What the task asks
Give back exactly the lines of the entries below from the line with "intros j. unfold" to the line with "- unfold ops", inclusive, and only those.

══ Information provided

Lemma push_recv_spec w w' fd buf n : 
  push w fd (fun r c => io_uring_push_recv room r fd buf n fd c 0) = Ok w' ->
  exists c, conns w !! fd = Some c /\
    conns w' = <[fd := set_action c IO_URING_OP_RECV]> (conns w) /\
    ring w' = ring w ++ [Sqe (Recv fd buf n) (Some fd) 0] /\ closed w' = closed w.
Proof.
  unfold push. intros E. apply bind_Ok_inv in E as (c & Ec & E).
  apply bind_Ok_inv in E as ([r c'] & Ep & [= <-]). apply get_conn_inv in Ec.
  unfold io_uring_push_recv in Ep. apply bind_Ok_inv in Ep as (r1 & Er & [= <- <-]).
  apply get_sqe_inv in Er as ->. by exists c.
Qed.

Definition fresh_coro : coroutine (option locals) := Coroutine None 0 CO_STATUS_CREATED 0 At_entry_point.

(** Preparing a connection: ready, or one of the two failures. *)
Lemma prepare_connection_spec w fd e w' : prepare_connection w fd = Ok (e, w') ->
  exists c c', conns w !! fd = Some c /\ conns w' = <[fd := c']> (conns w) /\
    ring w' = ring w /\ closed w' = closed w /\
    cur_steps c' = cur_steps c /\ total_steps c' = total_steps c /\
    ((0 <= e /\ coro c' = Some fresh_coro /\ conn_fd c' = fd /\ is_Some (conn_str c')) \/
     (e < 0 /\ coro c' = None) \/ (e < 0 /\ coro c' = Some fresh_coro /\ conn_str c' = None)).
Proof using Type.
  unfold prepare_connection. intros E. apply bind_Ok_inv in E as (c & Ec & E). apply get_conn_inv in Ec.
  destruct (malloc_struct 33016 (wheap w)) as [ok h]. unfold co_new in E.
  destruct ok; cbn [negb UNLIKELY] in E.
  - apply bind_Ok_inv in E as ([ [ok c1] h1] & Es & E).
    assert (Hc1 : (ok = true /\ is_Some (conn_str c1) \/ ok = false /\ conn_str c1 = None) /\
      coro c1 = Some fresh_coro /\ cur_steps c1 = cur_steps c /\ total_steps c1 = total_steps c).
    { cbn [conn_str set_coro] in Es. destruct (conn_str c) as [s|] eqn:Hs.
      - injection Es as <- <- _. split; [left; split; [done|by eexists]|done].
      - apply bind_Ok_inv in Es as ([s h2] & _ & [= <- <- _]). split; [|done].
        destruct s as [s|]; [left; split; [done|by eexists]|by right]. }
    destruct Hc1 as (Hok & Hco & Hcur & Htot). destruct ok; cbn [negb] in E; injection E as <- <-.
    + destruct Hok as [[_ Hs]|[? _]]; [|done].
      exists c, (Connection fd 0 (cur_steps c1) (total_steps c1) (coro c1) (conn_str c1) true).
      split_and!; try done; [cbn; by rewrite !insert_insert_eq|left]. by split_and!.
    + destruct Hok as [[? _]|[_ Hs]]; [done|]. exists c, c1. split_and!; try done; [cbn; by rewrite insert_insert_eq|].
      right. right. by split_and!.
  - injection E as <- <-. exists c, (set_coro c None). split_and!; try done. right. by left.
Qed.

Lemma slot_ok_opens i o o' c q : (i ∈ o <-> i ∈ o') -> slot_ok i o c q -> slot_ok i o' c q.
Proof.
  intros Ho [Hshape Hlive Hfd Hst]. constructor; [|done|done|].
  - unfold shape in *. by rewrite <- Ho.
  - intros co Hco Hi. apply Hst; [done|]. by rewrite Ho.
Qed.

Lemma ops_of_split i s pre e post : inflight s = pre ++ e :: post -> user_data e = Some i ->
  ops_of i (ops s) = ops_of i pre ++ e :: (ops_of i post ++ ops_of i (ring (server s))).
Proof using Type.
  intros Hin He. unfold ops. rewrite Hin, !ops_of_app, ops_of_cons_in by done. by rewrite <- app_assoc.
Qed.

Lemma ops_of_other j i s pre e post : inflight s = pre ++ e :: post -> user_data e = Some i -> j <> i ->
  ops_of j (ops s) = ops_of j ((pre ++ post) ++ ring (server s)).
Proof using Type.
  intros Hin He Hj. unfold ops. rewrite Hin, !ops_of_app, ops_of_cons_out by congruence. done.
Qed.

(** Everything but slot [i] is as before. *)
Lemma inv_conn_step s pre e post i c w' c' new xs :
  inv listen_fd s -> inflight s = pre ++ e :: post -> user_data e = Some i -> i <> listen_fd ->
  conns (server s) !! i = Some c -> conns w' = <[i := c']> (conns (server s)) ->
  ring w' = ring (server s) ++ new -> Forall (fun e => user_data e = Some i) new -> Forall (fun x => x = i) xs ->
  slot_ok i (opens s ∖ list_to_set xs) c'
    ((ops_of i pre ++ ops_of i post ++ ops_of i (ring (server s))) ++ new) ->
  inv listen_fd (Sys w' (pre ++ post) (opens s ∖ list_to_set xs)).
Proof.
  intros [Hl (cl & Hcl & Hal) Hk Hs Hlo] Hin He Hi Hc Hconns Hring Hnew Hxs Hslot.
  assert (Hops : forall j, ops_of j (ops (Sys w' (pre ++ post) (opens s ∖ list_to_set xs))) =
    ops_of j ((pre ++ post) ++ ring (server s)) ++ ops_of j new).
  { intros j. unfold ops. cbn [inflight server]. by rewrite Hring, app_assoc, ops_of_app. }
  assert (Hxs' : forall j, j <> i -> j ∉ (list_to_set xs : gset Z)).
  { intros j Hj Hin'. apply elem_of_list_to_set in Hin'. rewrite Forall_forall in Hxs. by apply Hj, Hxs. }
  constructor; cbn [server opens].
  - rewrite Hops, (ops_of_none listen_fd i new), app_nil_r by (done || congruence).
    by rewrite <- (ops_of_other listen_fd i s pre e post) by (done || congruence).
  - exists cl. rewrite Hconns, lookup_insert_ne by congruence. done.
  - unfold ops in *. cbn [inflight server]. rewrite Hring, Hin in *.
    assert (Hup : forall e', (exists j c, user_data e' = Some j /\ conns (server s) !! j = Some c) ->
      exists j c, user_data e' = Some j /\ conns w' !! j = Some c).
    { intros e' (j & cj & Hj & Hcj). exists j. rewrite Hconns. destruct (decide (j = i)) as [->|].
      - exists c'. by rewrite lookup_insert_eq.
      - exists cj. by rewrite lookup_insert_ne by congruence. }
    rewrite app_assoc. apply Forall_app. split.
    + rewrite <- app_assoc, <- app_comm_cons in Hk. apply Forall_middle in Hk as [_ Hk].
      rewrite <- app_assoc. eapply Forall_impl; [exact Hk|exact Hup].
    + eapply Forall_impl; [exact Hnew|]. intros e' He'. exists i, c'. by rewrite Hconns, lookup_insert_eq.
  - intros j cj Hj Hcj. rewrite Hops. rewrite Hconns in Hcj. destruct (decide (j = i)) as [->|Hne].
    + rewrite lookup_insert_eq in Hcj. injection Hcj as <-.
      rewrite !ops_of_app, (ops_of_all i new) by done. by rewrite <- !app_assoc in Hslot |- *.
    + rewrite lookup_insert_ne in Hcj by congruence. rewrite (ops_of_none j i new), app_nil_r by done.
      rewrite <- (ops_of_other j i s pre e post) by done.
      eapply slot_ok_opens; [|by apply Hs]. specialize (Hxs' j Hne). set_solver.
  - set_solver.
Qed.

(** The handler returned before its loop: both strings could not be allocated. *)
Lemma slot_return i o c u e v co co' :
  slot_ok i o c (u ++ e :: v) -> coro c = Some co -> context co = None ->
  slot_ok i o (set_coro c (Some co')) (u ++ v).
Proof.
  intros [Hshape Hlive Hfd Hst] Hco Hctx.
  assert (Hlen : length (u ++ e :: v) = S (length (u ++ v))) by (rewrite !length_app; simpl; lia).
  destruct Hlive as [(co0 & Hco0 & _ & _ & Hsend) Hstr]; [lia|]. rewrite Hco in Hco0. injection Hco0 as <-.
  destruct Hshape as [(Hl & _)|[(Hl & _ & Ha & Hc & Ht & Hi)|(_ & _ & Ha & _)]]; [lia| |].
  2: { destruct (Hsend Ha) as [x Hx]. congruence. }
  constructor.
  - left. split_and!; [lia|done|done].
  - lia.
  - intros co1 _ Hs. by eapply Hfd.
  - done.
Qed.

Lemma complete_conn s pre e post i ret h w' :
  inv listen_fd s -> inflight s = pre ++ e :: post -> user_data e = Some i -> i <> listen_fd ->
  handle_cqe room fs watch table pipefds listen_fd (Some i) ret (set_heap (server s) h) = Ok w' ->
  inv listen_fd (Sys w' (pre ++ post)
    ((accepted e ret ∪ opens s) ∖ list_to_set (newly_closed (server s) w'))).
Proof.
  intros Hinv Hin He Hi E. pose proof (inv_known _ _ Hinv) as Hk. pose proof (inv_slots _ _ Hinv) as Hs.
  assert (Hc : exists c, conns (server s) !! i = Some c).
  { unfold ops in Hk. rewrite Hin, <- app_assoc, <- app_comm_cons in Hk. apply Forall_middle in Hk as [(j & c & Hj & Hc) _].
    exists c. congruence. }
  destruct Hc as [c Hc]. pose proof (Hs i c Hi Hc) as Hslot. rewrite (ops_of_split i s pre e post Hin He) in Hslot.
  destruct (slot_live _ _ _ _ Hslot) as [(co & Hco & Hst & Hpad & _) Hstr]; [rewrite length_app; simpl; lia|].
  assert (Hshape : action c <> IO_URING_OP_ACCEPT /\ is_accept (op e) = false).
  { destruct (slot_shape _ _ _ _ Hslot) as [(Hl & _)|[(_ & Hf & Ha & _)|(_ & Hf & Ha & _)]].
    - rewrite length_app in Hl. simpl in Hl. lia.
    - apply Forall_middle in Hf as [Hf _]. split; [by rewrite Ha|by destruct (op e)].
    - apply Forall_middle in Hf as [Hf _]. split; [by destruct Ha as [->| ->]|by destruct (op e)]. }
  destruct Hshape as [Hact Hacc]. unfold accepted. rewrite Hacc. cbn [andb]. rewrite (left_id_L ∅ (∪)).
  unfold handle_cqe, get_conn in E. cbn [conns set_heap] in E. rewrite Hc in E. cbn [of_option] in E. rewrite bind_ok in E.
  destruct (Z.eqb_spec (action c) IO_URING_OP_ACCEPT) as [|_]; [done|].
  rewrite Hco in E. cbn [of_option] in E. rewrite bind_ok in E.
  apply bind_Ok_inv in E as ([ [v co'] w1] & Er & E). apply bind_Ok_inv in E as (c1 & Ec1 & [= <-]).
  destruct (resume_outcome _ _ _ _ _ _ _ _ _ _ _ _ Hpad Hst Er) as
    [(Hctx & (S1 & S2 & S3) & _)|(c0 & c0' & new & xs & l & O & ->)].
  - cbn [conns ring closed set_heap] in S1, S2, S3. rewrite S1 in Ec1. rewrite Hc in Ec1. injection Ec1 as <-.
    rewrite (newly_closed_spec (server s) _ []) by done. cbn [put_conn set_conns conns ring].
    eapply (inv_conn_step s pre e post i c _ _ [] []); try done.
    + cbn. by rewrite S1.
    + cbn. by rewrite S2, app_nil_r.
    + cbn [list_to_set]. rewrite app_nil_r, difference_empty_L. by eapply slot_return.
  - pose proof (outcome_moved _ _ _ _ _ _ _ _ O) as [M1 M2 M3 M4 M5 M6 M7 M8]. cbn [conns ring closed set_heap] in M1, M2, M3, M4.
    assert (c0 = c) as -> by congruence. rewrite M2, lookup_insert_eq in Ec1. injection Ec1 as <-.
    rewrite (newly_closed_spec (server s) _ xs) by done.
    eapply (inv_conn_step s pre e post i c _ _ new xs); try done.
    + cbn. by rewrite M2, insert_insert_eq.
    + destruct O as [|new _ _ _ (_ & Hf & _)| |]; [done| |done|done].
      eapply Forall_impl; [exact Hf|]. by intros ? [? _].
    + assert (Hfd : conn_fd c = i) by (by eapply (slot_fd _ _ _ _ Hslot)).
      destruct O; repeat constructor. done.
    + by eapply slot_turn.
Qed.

════

Solution for this exercise
  { intros j. unfold ops. cbn [inflight server]. by rewrite Hring, app_assoc, ops_of_app. }
  assert (Hxs' : forall j, j <> i -> j ∉ (list_to_set xs : gset Z)).
  { intros j Hj Hin'. apply elem_of_list_to_set in Hin'. rewrite Forall_forall in Hxs. by apply Hj, Hxs. }
  constructor; cbn [server opens].
  - rewrite Hops, (ops_of_none listen_fd i new), app_nil_r by (done || congruence).
    by rewrite <- (ops_of_other listen_fd i s pre e post) by (done || congruence).
  - exists cl. rewrite Hconns, lookup_insert_ne by congruence. done.
  - unfold ops in *. cbn [inflight server]. rewrite Hring, Hin in *.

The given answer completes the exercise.